(** All redirections of a command, left to right. *)
Lemma redirect_all_effect W toks : forall p,
  exists new,
    log (redirect_all W toks p) = log p ++ new /\
    requests new
      = (fun '(r, target) => (target, redir_flags r, redir_mode r)) <$> redirs toks /\
    count_tag TPerror new = failed_opens 0 new /\
    (is_Some (fds p !! 0) -> is_Some (fds p !! 1) ->
     fds (redirect_all W toks p) = table_after new (fds p)).
Proof.
  induction toks as [|t rest IH]; intros p; simpl.
  - exists []. by rewrite app_nil_r.
  - destruct (redir_of t) as [r|]; [|by apply IH].
    destruct (apply_redir_effect W r (head rest) p) as (n1 & Hl1 & Hr1 & Hp1 & Hf1).
    destruct (IH (apply_redir W r (head rest) p)) as (n2 & Hl2 & Hr2 & Hp2 & Hf2).
    exists (n1 ++ n2).
    rewrite Hl2, Hl1, requests_app, Hr1, Hr2,
      !count_tag_app, failed_opens_app, Hp1, Hp2, <- app_assoc.
    split; [done|]. split; [done|]. split; [done|].
    intros H0 H1.
    assert (Hs : is_Some (fds p !! redir_stream r)) by (by destruct r).
    rewrite table_after_app, <- (Hf1 Hs).
    apply Hf2; rewrite (Hf1 Hs); by apply table_after_keeps.
Qed.

(** A stream ends up on the file of the last open that succeeded for it,
    and stays as it was when there is none. *)
Lemma table_after_lookup l s : forall t,
  table_after l t !! s
  = match last (succeeded s l) with Some d => Some d | None => t !! s end.
Proof.
  induction l as [|c l IH] using rev_ind; intros t; [done|].
  rewrite table_after_app. unfold succeeded. rewrite omap_app. fold (succeeded s l).
  cbn [table_after foldl omap].
  destruct c; cbn; rewrite ?app_nil_r; try apply IH.
  destruct path as [f|]; cbn; rewrite ?app_nil_r; [|apply IH].
  destruct (0 <=? ret)%Z; cbn; rewrite ?app_nil_r; [|apply IH].
  destruct (Nat.eqb_spec (stream_of_flags flags) s) as [->|Hne]; cbn.
  - by rewrite last_snoc, lookup_insert_eq.
  - rewrite app_nil_r, lookup_insert_ne by done. apply IH.
Qed.

Lemma last_redirs_trailing toks tok r :
  redir_of tok = Some r -> last (redirs (toks ++ [tok])) = Some (r, None).
Proof.
  intros Hr. induction toks as [|t rest IH]; simpl.
  - by rewrite Hr.
  - destruct (redir_of t); [|done].
    rewrite last_cons, IH. done.
Qed.

Lemma argv_of_erase toks :
  argv_of (erase toks ++ [None]) = Ok (before_redirection toks).
Proof.
  induction toks as [|t rest IH]; simpl; [done|].
  destruct (is_redir t); simpl; [done|].
  by rewrite IH.
Qed.

(** The cells [parse_args] hands to [handle_redirection] for a line of
    fewer than MAX_ARGS tokens. *)
Lemma parse_args_short line save :
  length (words line) < MAX_ARGS ->
  (parse_args (Some line) save).1 = (Some <$> words line) ++ [None].
Proof.
  unfold words. intros H. rewrite parse_args_cells, take_ge by lia. by case_decide.
Qed.

(** When no open of a log failed, the files opened for a stream are the
    files asked for. *)
Lemma succeeded_requests s l :
  failed_opens 0 l = 0 -> failed_opens 1 l = 0 ->
  succeeded s l
  = omap (fun '(path, fl, _) =>
            match path with
            | Some f => if Nat.eqb (stream_of_flags fl) s
                        then Some (File f fl) else None
            | None => None
            end) (requests l).
Proof.
  unfold failed_opens, succeeded, requests.
  induction l as [|c l IH]; [done|].
  destruct c; cbn; try exact IH.
  destruct path as [f|]; cbn.
  - destruct (ret <? 0)%Z eqn:Er.
    + unfold stream_of_flags. destruct (existsb is_rdonly flags); cbn; lia.
    + assert ((0 <=? ret)%Z = true) as -> by lia. cbn.
      intros H0 H1. rewrite (IH H0 H1). done.
  - destruct ((ret <? 0)%Z && _)%bool, ((ret <? 0)%Z && _)%bool; cbn; try lia; exact IH.
Qed.

Lemma wanted_requests s rs :
  omap (fun '(path, fl, _) =>
          match path with
          | Some f => if Nat.eqb (stream_of_flags fl) s
                      then Some (File f fl) else None
          | None => None
          end)
       ((fun '(r, target) => (target, redir_flags r, redir_mode r)) <$> rs)
  = wanted s rs.
Proof.
  unfold wanted. induction rs as [|[r t] rs IH]; [done|].
  cbn. rewrite IH, redir_stream_flags. done.
Qed.

Section Redirection.
Variable W : world.
Variables (line save : string) (p : proc).
Hypothesis short : length (words line) < MAX_ARGS.

Lemma handle_redirection_short :
  handle_redirection W (parse_args (Some line) save).1 p
  = Ok (erase (words line) ++ [None], redirect_all W (words line) p).
Proof. rewrite parse_args_short by done. apply handle_redirection_run. Qed.

(** C7, as the code has it: [handle_redirection] overwrites each
    redirection token with NULL and moves nothing, so the vector handed to
    [execvp] is made of the words in front of the first redirection token;
    file names and whatever follows them are not passed on. *)
Theorem handle_redirection_argv :
  exists p',
    handle_redirection W (parse_args (Some line) save).1 p
      = Ok (erase (words line) ++ [None], p') /\
    argv_of (erase (words line) ++ [None]) = Ok (before_redirection (words line)) /\
    forall file rest,
      before_redirection (words line) = file :: rest ->
      (run_command W (parse_args (Some line) save).1 p).1
      = if exec_ok W (log p') file (file :: rest)
        then Runs file (file :: rest) (fds p') else Exits 1.
Proof.
  exists (redirect_all W (words line) p).
  split; [apply handle_redirection_short|]. split; [apply argv_of_erase|].
  intros file rest Hb. unfold run_command. rewrite handle_redirection_short.
  unfold exec_or_exit. rewrite argv_of_erase.
  assert (H0 : (erase (words line) ++ [None]) !! 0 = Some (Some file)).
  { destruct (words line) as [|t ts]; [done|]. simpl in *.
    destruct (is_redir t); [done|]. by injection Hb as -> _. }
  rewrite H0, Hb. by destruct (exec_ok _ _ _ _).
Qed.

(** C8, as the code has it: each redirection is opened with the flags of
    its kind, read-only for [<], write-only create-or-truncate for [>],
    write-only create-or-append for [>>], the latter two with mode 0644,
    that is 420, and the opens are issued in token order.  "The last one
    wins" holds with two provisos: in a process whose standard input and
    output are open, each stream ends up on the file of the last open that
    succeeded for it; so, when every open succeeds, on the file of its last
    redirection in token order. *)
Theorem handle_redirection_opens :
  exists args' p' new,
    handle_redirection W (parse_args (Some line) save).1 p = Ok (args', p') /\
    log p' = log p ++ new /\
    requests new
      = (fun '(r, target) => (target, redir_flags r, redir_mode r))
          <$> redirs (words line) /\
    (is_Some (fds p !! 0) -> is_Some (fds p !! 1) ->
     (forall s, fds p' !! s
        = match last (succeeded s new) with Some d => Some d | None => fds p !! s end) /\
     (failed_opens 0 new = 0 -> failed_opens 1 new = 0 ->
      forall s, fds p' !! s
        = match last (wanted s (redirs (words line))) with
          | Some d => Some d
          | None => fds p !! s
          end)).
Proof.
  destruct (redirect_all_effect W (words line) p) as (new & Hl & Hr & _ & Hf).
  exists (erase (words line) ++ [None]), (redirect_all W (words line) p), new.
  split; [apply handle_redirection_short|]. split; [done|]. split; [done|].
  intros H0 H1.
  assert (Hlast : forall s, fds (redirect_all W (words line) p) !! s
            = match last (succeeded s new) with
              | Some d => Some d | None => fds p !! s end).
  { intros s. rewrite (Hf H0 H1). apply table_after_lookup. }
  split; [done|].
  intros F0 F1 s. by rewrite Hlast, (succeeded_requests s new F0 F1), Hr, wanted_requests.
Qed.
__________________________________________________
▶ [Directions]:
Copy out the records shown above, every one, exactly.

▶ [Result of the task]:
(** All redirections of a command, left to right. *)
Lemma redirect_all_effect W toks : forall p,
  exists new,
    log (redirect_all W toks p) = log p ++ new /\
    requests new
      = (fun '(r, target) => (target, redir_flags r, redir_mode r)) <$> redirs toks /\
    count_tag TPerror new = failed_opens 0 new /\
    (is_Some (fds p !! 0) -> is_Some (fds p !! 1) ->
     fds (redirect_all W toks p) = table_after new (fds p)).
Proof.
  induction toks as [|t rest IH]; intros p; simpl.
  - exists []. by rewrite app_nil_r.
  - destruct (redir_of t) as [r|]; [|by apply IH].
    destruct (apply_redir_effect W r (head rest) p) as (n1 & Hl1 & Hr1 & Hp1 & Hf1).
    destruct (IH (apply_redir W r (head rest) p)) as (n2 & Hl2 & Hr2 & Hp2 & Hf2).
    exists (n1 ++ n2).
    rewrite Hl2, Hl1, requests_app, Hr1, Hr2,
      !count_tag_app, failed_opens_app, Hp1, Hp2, <- app_assoc.
    split; [done|]. split; [done|]. split; [done|].
    intros H0 H1.
    assert (Hs : is_Some (fds p !! redir_stream r)) by (by destruct r).
    rewrite table_after_app, <- (Hf1 Hs).
    apply Hf2; rewrite (Hf1 Hs); by apply table_after_keeps.
Qed.

(** A stream ends up on the file of the last open that succeeded for it,
    and stays as it was when there is none. *)
Lemma table_after_lookup l s : forall t,
  table_after l t !! s
  = match last (succeeded s l) with Some d => Some d | None => t !! s end.
Proof.
  induction l as [|c l IH] using rev_ind; intros t; [done|].
  rewrite table_after_app. unfold succeeded. rewrite omap_app. fold (succeeded s l).
  cbn [table_after foldl omap].
  destruct c; cbn; rewrite ?app_nil_r; try apply IH.
  destruct path as [f|]; cbn; rewrite ?app_nil_r; [|apply IH].
  destruct (0 <=? ret)%Z; cbn; rewrite ?app_nil_r; [|apply IH].
  destruct (Nat.eqb_spec (stream_of_flags flags) s) as [->|Hne]; cbn.
  - by rewrite last_snoc, lookup_insert_eq.
  - rewrite app_nil_r, lookup_insert_ne by done. apply IH.
Qed.

Lemma last_redirs_trailing toks tok r :
  redir_of tok = Some r -> last (redirs (toks ++ [tok])) = Some (r, None).
Proof.
  intros Hr. induction toks as [|t rest IH]; simpl.
  - by rewrite Hr.
  - destruct (redir_of t); [|done].
    rewrite last_cons, IH. done.
Qed.

Lemma argv_of_erase toks :
  argv_of (erase toks ++ [None]) = Ok (before_redirection toks).
Proof.
  induction toks as [|t rest IH]; simpl; [done|].
  destruct (is_redir t); simpl; [done|].
  by rewrite IH.
Qed.

(** The cells [parse_args] hands to [handle_redirection] for a line of
    fewer than MAX_ARGS tokens. *)
Lemma parse_args_short line save :
  length (words line) < MAX_ARGS ->
  (parse_args (Some line) save).1 = (Some <$> words line) ++ [None].
Proof.
  unfold words. intros H. rewrite parse_args_cells, take_ge by lia. by case_decide.
Qed.

(** When no open of a log failed, the files opened for a stream are the
    files asked for. *)
Lemma succeeded_requests s l :
  failed_opens 0 l = 0 -> failed_opens 1 l = 0 ->
  succeeded s l
  = omap (fun '(path, fl, _) =>
            match path with
            | Some f => if Nat.eqb (stream_of_flags fl) s
                        then Some (File f fl) else None
            | None => None
            end) (requests l).
Proof.
  unfold failed_opens, succeeded, requests.
  induction l as [|c l IH]; [done|].
  destruct c; cbn; try exact IH.
  destruct path as [f|]; cbn.
  - destruct (ret <? 0)%Z eqn:Er.
    + unfold stream_of_flags. destruct (existsb is_rdonly flags); cbn; lia.
    + assert ((0 <=? ret)%Z = true) as -> by lia. cbn.
      intros H0 H1. rewrite (IH H0 H1). done.
  - destruct ((ret <? 0)%Z && _)%bool, ((ret <? 0)%Z && _)%bool; cbn; try lia; exact IH.
Qed.

Lemma wanted_requests s rs :
  omap (fun '(path, fl, _) =>
          match path with
          | Some f => if Nat.eqb (stream_of_flags fl) s
                      then Some (File f fl) else None
          | None => None
          end)
       ((fun '(r, target) => (target, redir_flags r, redir_mode r)) <$> rs)
  = wanted s rs.
Proof.
  unfold wanted. induction rs as [|[r t] rs IH]; [done|].
  cbn. rewrite IH, redir_stream_flags. done.
Qed.

Section Redirection.
Variable W : world.
Variables (line save : string) (p : proc).
Hypothesis short : length (words line) < MAX_ARGS.

Lemma handle_redirection_short :
  handle_redirection W (parse_args (Some line) save).1 p
  = Ok (erase (words line) ++ [None], redirect_all W (words line) p).
Proof. rewrite parse_args_short by done. apply handle_redirection_run. Qed.

(** C7, as the code has it: [handle_redirection] overwrites each
    redirection token with NULL and moves nothing, so the vector handed to
    [execvp] is made of the words in front of the first redirection token;
    file names and whatever follows them are not passed on. *)
Theorem handle_redirection_argv :
  exists p',
    handle_redirection W (parse_args (Some line) save).1 p
      = Ok (erase (words line) ++ [None], p') /\
    argv_of (erase (words line) ++ [None]) = Ok (before_redirection (words line)) /\
    forall file rest,
      before_redirection (words line) = file :: rest ->
      (run_command W (parse_args (Some line) save).1 p).1
      = if exec_ok W (log p') file (file :: rest)
        then Runs file (file :: rest) (fds p') else Exits 1.
Proof.
  exists (redirect_all W (words line) p).
  split; [apply handle_redirection_short|]. split; [apply argv_of_erase|].
  intros file rest Hb. unfold run_command. rewrite handle_redirection_short.
  unfold exec_or_exit. rewrite argv_of_erase.
  assert (H0 : (erase (words line) ++ [None]) !! 0 = Some (Some file)).
  { destruct (words line) as [|t ts]; [done|]. simpl in *.
    destruct (is_redir t); [done|]. by injection Hb as -> _. }
  rewrite H0, Hb. by destruct (exec_ok _ _ _ _).
Qed.

(** C8, as the code has it: each redirection is opened with the flags of
    its kind, read-only for [<], write-only create-or-truncate for [>],
    write-only create-or-append for [>>], the latter two with mode 0644,
    that is 420, and the opens are issued in token order.  "The last one
    wins" holds with two provisos: in a process whose standard input and
    output are open, each stream ends up on the file of the last open that
    succeeded for it; so, when every open succeeds, on the file of its last
    redirection in token order. *)
Theorem handle_redirection_opens :
  exists args' p' new,
    handle_redirection W (parse_args (Some line) save).1 p = Ok (args', p') /\
    log p' = log p ++ new /\
    requests new
      = (fun '(r, target) => (target, redir_flags r, redir_mode r))
          <$> redirs (words line) /\
    (is_Some (fds p !! 0) -> is_Some (fds p !! 1) ->
     (forall s, fds p' !! s
        = match last (succeeded s new) with Some d => Some d | None => fds p !! s end) /\
     (failed_opens 0 new = 0 -> failed_opens 1 new = 0 ->
      forall s, fds p' !! s
        = match last (wanted s (redirs (words line))) with
          | Some d => Some d
          | None => fds p !! s
          end)).
Proof.
  destruct (redirect_all_effect W (words line) p) as (new & Hl & Hr & _ & Hf).
  exists (erase (words line) ++ [None]), (redirect_all W (words line) p), new.
  split; [apply handle_redirection_short|]. split; [done|]. split; [done|].
  intros H0 H1.
  assert (Hlast : forall s, fds (redirect_all W (words line) p) !! s
            = match last (succeeded s new) with
              | Some d => Some d | None => fds p !! s end).
  { intros s. rewrite (Hf H0 H1). apply table_after_lookup. }
  split; [done|].
  intros F0 F1 s. by rewrite Hlast, (succeeded_requests s new F0 F1), Hr, wanted_requests.
Qed.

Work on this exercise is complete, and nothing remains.